3 of 610 comments (clear)

  1. Re:Change = Calculation? by 2nd+Post! · · Score: 5, Interesting

    As far as I can recall, one of the basic premises of entropy and information theory is that *everything* can be expressed in bits.

    If everything can be expressed in bits, then everything is computable.

    A stupid question is whether the universe is a determinstic Turing machine or not, or whether it is by very nature indeterministic :P

    It's not that something has to be made into a computer so much as redefining one's perspective of what a computer is to accomodate the realities of the universe; that DNA is a storage mechanism, with RNA and DNA replication and protein synthesis being complex computation processes. Or that the universe is really expressible as a bunch of states (read his article, and you'll see that), and as such the traversal from state to state is no more complex than following a state diagram in a really big state machine...

    Which is just a computer, doncha know?

  2. Moore or less... by jolshefsky · · Score: 5, Interesting
    According to Moore's law, the typical desktop computer should be able to simulate the universe in less than 600 years.

    (18 months per double; 10^120 =~= 2^399; 1.5 years * 399 = 598.5 years)

    --
    --- Jason Olshefsky

    Karma: Poser (mostly affected by adding this line long after everyone else did)

  3. It is, of course, even more complicated than that. by RyanFenton · · Score: 5, Interesting


    For instance, gravity seems to have a universal effect. It diminishes over distance, but ultimately never stops having an effect. Thus, for every movement, you'd first need to look at all elements of the "gravity map" to determine your precise gravity vector, then you'd need to update the "gravity map" with your movement. This would seem to have at least an N^2 effect. The universe doesn't seem at least to kludge on things like this.

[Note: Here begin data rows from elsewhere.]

Lemma handleStorageQuotaExceeded_keeps_newest_witness :
  NoDup (map e_id (st_entries afterTwoDays)) /\
  (let n := List.length (st_entries afterTwoDays) in
   let r := handleStorageQuotaExceeded afterTwoDays in
   ((n <= 1000)%nat ->
      r = ((false, "Storage quota exceeded. Please free up space on your device."), afterTwoDays)) /\
   ((1000 < n)%nat ->
      fst r = (true, "Cleaned up " ++ numberToString (Z.of_nat (n - 1000))
                       ++ " old entries to free storage space.") /\
      Permutation (st_entries (snd r)) (skipn (n - 1000) (orderByCreatedAt (st_entries afterTwoDays))) /\
      List.length (st_entries (snd r)) = 1000%nat /\
      st_settings (snd r) = st_settings afterTwoDays /\ st_prompts (snd r) = st_prompts afterTwoDays /\
      st_streak (snd r) = st_streak afterTwoDays)).
Proof.
  assert (H : NoDup (map e_id (st_entries afterTwoDays))).
  { vm_compute. repeat constructor; cbn; intros Hin; repeat destruct Hin as [Hin|Hin]; try discriminate; contradiction. }
  split; [exact H|]. apply handleStorageQuotaExceeded_keeps_newest, H.
Defined.

(** ** Further properties of the crypto utilities *)

Lemma string_length_of_list_ascii (l : list ascii) :
  String.length (string_of_list_ascii l) = List.length l.
Proof. induction l as [|a l IH]; cbn; [reflexivity|rewrite IH; reflexivity]. Qed.

Lemma btoaL_length (l : list ascii) :
  List.length (btoaL l) = (4 * ((List.length l + 2) / 3))%nat.
Proof.
  remember (List.length l) as n eqn:Hn. revert l Hn.
  induction n as [n IH] using (well_founded_induction lt_wf). intros l Hn.
  destruct l as [|a [|b [|c rest]]]; cbn in Hn; subst n; try reflexivity.
  cbn [btoaL]. rewrite length_app. rewrite (IH (List.length rest)) by (reflexivity || lia).
  cbn [enc3 List.length].
  replace (S (S (S (List.length rest))) + 2)%nat with (List.length rest + 2 + 1 * 3)%nat by lia.
  rewrite Nat.div_add by lia. lia.
Qed.

(** [base64ToArrayBuffer] decodes what [arrayBufferToBase64] encodes, and
    the encoding of [n] bytes has [4 * ceil(n / 3)] characters. *)
Theorem arrayBufferToBase64_round_trip (bytes : list byte) :
  base64ToArrayBuffer (arrayBufferToBase64 bytes) = Some bytes /\
  String.length (arrayBufferToBase64 bytes) = (4 * ((List.length bytes + 2) / 3))%nat.
Proof.
  split; [apply base64_round_trip|].
  unfold arrayBufferToBase64, btoa. rewrite string_length_of_list_ascii, btoaL_length.
  rewrite list_ascii_of_string_of_list_ascii, length_map. reflexivity.
Qed.

(** [constantTimeEquals] is string equality, and strings of different
    lengths are unequal at once. *)
Theorem constantTimeEquals_iff_equal (a b : string) :
  (constantTimeEquals a b = true <-> a = b) /\
  (String.length a <> String.length b -> constantTimeEquals a b = false).
Proof.
  split; [apply constantTimeEquals_spec|].
  intros H. unfold constantTimeEquals. apply Nat.eqb_neq in H. rewrite H. reflexivity.
Qed.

    Many forces act like this, which would tend to make the exponent on the number of bit manipulations required blossom much faster than predicted. Take a look at raytracer graphic design to see how messy reality can be when you introduce more than a couple elements into a scene, much less of course a universe. If one is going for a true simulation of reality, at least force by force, particle by particle, I believe it's going to be more complex than this estimation.